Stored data
----------------------------------------

Lemma has_get sec k : has i sec k = match get_string i sec k with Some _ => true | None => false end.
Proof. unfold has, Ini.nv_ini_has_key, get_string, Ini.nv_ini_get_string. by destruct (Ini.nv_ini_find _ _ _). Qed.

Lemma get_bool_none sec k d : has i sec k = false -> get_bool i sec k d = d.
Proof. rewrite has_get. unfold get_bool, Ini.nv_ini_get_bool, get_string. by destruct (Ini.nv_ini_get_string _ _ _ _). Qed.
Lemma get_int_none sec k d : has i sec k = false -> get_int i sec k d = d.
Proof. rewrite has_get. unfold get_int, Ini.nv_ini_get_int, get_string. by destruct (Ini.nv_ini_get_string _ _ _ _). Qed.

(** How each block reads back. *)
Lemma ints_read_str o sec k c : ints (read_str i o sec k c) = ints c.
Proof. unfold read_str. by case_match. Qed.
Lemma ints_read_bool o sec k c x :
  ints (read_bool i o sec k c) x = if decide (x = o) then get_bool i sec k (ints c o) else ints c x.
Proof. unfold read_bool. destruct (has i sec k) eqn:E; [done|]. rewrite get_bool_none by done. by case_decide; subst. Qed.
Lemma ints_read_int o sec k c x :
  ints (read_int i o sec k c) x = if decide (x = o) then get_int i sec k (ints c o) else ints c x.
Proof. unfold read_int. destruct (has i sec k) eqn:E; [done|]. rewrite get_int_none by done. by case_decide; subst. Qed.
Lemma strs_read_bool o sec k c : strs (read_bool i o sec k c) = strs c.
Proof. unfold read_bool. by case_match. Qed.
Lemma strs_read_int o sec k c : strs (read_int i o sec k c) = strs c.
Proof. unfold read_int. by case_match. Qed.
Lemma strs_read_str o sec k c x :
  strs (read_str i o sec k c) x = if decide (x = o) then default (strs c o) (get_string i sec k) else strs c x.
Proof. unfold read_str. destruct (get_string i sec k); [done|]. by case_decide; subst. Qed.

Lemma first_int_spec sec k sec' k' d :
  first_int [(sec, k); (sec', k')] d = if has i sec k then get_int i sec k d else get_int i sec' k' d.
Proof.
  rewrite has_get. unfold first_int, first_string. cbn [omap list_omap head].
  unfold get_int, Ini.nv_ini_get_int, get_string.
  destruct (Ini.nv_ini_get_string (Some i) (Some sec) (Some k) None); [done|].
  by destruct (Ini.nv_ini_get_string (Some i) (Some sec') (Some k') None).
Qed.

End table.

Create Rewrite HintDb cfg.
#[export] Hint Rewrite ints_read_str ints_read_bool ints_read_int strs_read_bool strs_read_int strs_read_str : cfg.

(** What each part of the function does: the options of [xs] and [ys] get their values from
    the file, the others stay. *)
Definition reads (i : Ini.nv_ini_t) (f : nv_core_ctx_t -> nv_core_ctx_t) (xs : list iopt) (ys : list sopt) : Prop :=
  forall c, (forall x, ints (f c) x = if bool_decide (x ∈ xs) then int_value i (ints c) x else ints c x) /\
            (forall y, strs (f c) y = if bool_decide (y ∈ ys) then str_value i (strs c y) y else strs c y).

Lemma int_value_ext i old old' x :
  old x = old' x -> (x = log_rotate_keep -> old log_rotate_max_mb = old' log_rotate_max_mb) -> int_value i old x = int_value i old' x.
Proof. intros E Ek. destruct x; cbn; rewrite ?E; try done. by rewrite Ek. Qed.

Lemma reads_compose i f g xs xs' ys ys' :
  reads i f xs ys -> reads i g xs' ys' ->
  Forall (fun x => x ∉ xs) xs' -> Forall (fun y => y ∉ ys) ys' -> (log_rotate_keep ∈ xs' -> log_rotate_max_mb ∉ xs) ->
  reads i (fun c => g (f c)) (xs ++ xs') (ys ++ ys').
Proof.
  intros Hf Hg Hi Hs Hk c. destruct (Hf c) as [F1 F2], (Hg (f c)) as [G1 G2]. rewrite Forall_forall in Hi. rewrite Forall_forall in Hs. split.
  - intros x. rewrite G1, F1. destruct (bool_decide_reflect (x ∈ xs')) as [Hx|Hx].
    + rewrite (bool_decide_true (x ∈ xs ++ xs')) by set_solver. apply int_value_ext.
      * rewrite F1, bool_decide_false; [done|by apply Hi].
      * intros ->. rewrite F1, bool_decide_false; [done|by apply Hk].
    + destruct (bool_decide_reflect (x ∈ xs)) as [Hy|Hy]; [by rewrite bool_decide_true by set_solver|].
      by rewrite bool_decide_false by set_solver.
  - intros y. rewrite G2, F2. destruct (bool_decide_reflect (y ∈ ys')) as [Hx|Hx].
    + rewrite (bool_decide_true (y ∈ ys ++ ys')) by set_solver. rewrite bool_decide_false; [done|by apply Hs].
    + destruct (bool_decide_reflect (y ∈ ys)) as [Hy|Hy]; [by rewrite bool_decide_true by set_solver|].
      by rewrite bool_decide_false by set_solver.
Qed.

(** *** The steps of the function *)

Lemma read_str_reads i o sec k : str_keys o = [(sec, k)] -> reads i (read_str i o sec k) [] [o].
Proof.
  intros E c. split; intros x; autorewrite with cfg; [done|].
  destruct (bool_decide_reflect (x ∈ [o])) as [->%list_elem_of_singleton|Hx].
  - rewrite decide_True by done. unfold str_value, first_string. rewrite E. cbn. by destruct (get_string i sec k).
  - rewrite decide_False; [done|set_solver].
Qed.
(* ===== verification/Poller.v ===== *)
(** * Sets of descriptors to wait for (base/net/nv_socket_select.c, nv_socket_poll.c,
      nv_socket_epoll.c)

    Three wrappers with one interface: add and remove a descriptor, wait, destroy.  The system
    calls [select] and [poll] are arguments; the interest list of an epoll instance is a map.
    Theorems: what each set watches after any calls.  The array of [Poll] is a list with first
    removal; an epoll instance is a map of descriptors whose creation leaves nothing behind;
    [Select] keeps its bound, and forgets what one wait did not report. *)
From S2P Require Import Prelude.

Module Select.

Definition NV_SELECT_MAX_FD : Z := 1024.

Record nv_select_t := mkSelect { read_fds : gset Z; write_fds : gset Z; except_fds : gset Z; max_fd : Z; timeout : Z * Z }.

(** [FD_SET] and [FD_CLR] write into an array of 1024 bits. *)
Definition fd_bit (fd : Z) : outcome unit := if (0 <=? fd) && (fd <? NV_SELECT_MAX_FD) then Ret tt else UB.
Definition FD_SET (fd : Z) (s : gset Z) : outcome (gset Z) := _ ← fd_bit fd; Ret ({[fd]} ∪ s).
Definition FD_CLR (fd : Z) (s : gset Z) : outcome (gset Z) := _ ← fd_bit fd; Ret (s ∖ {[fd]}).

Definition nv_select_init (mem : bool) : option nv_select_t := if mem then Some (mkSelect ∅ ∅ ∅ (-1) (0, 0)) else None.

Definition nv_select_add_fd (select_obj : option nv_select_t) (fd read write except : Z) : outcome (Z * option nv_select_t) :=
  match select_obj with
  | None => Ret (-1, None)
  | Some o =>
      if NV_SELECT_MAX_FD <=? fd then Ret (-1, Some o) else
      r ← (if negb (read =? 0) then FD_SET fd (read_fds o) else Ret (read_fds o));
      w ← (if negb (write =? 0) then FD_SET fd (write_fds o) else Ret (write_fds o));
      e ← (if negb (except =? 0) then FD_SET fd (except_fds o) else Ret (except_fds o));
      Ret (0, Some (mkSelect r w e (if max_fd o <? fd then fd else max_fd o) (timeout o)))
  end.

(** The loop from [i] down to 0 for the next lower descriptor; [m] when there is none. *)
Fixpoint lower_max (i : nat) (all : gset Z) (m : Z) : Z :=
  match i with
  | O => m
  | S i => if bool_decide (Z.of_nat i ∈ all) then Z.of_nat i else lower_max i all m
  end.
Definition nv_select_remove_fd (select_obj : option nv_select_t) (fd : Z) : outcome (Z * option nv_select_t) :=
  match select_obj with
  | None => Ret (-1, None)
  | Some o =>
      r ← FD_CLR fd (read_fds o);
      w ← FD_CLR fd (write_fds o);
      e ← FD_CLR fd (except_fds o);
      Ret (0, Some (mkSelect r w e (if fd =? max_fd o then lower_max (Z.to_nat fd) (r ∪ w ∪ e) (max_fd o) else max_fd o) (timeout o)))
  end.
Definition nv_select_set_timeout (select_obj : option nv_select_t) (sec usec : Z) : Z * option nv_select_t :=
  match select_obj with
  | None => (-1, None)
  | Some o => (0, Some (mkSelect (read_fds o) (write_fds o) (except_fds o) (max_fd o) (sec, usec)))
  end.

----------------------------------------

[PROBLEM TO SOLVE]: With the line holding "Lemma get_int_none sec" as the first and the line holding "ints (read_int i" as the last, set down that range of the entries above exactly, and nothing else.

[ANSWER BOX]:
Lemma get_int_none sec k d : has i sec k = false -> get_int i sec k d = d.
Proof. rewrite has_get. unfold get_int, Ini.nv_ini_get_int, get_string. by destruct (Ini.nv_ini_get_string _ _ _ _). Qed.

(** How each block reads back. *)
Lemma ints_read_str o sec k c : ints (read_str i o sec k c) = ints c.
Proof. unfold read_str. by case_match. Qed.
Lemma ints_read_bool o sec k c x :
  ints (read_bool i o sec k c) x = if decide (x = o) then get_bool i sec k (ints c o) else ints c x.
Proof. unfold read_bool. destruct (has i sec k) eqn:E; [done|]. rewrite get_bool_none by done. by case_decide; subst. Qed.
Lemma ints_read_int o sec k c x :
  ints (read_int i o sec k c) x = if decide (x = o) then get_int i sec k (ints c o) else ints c x.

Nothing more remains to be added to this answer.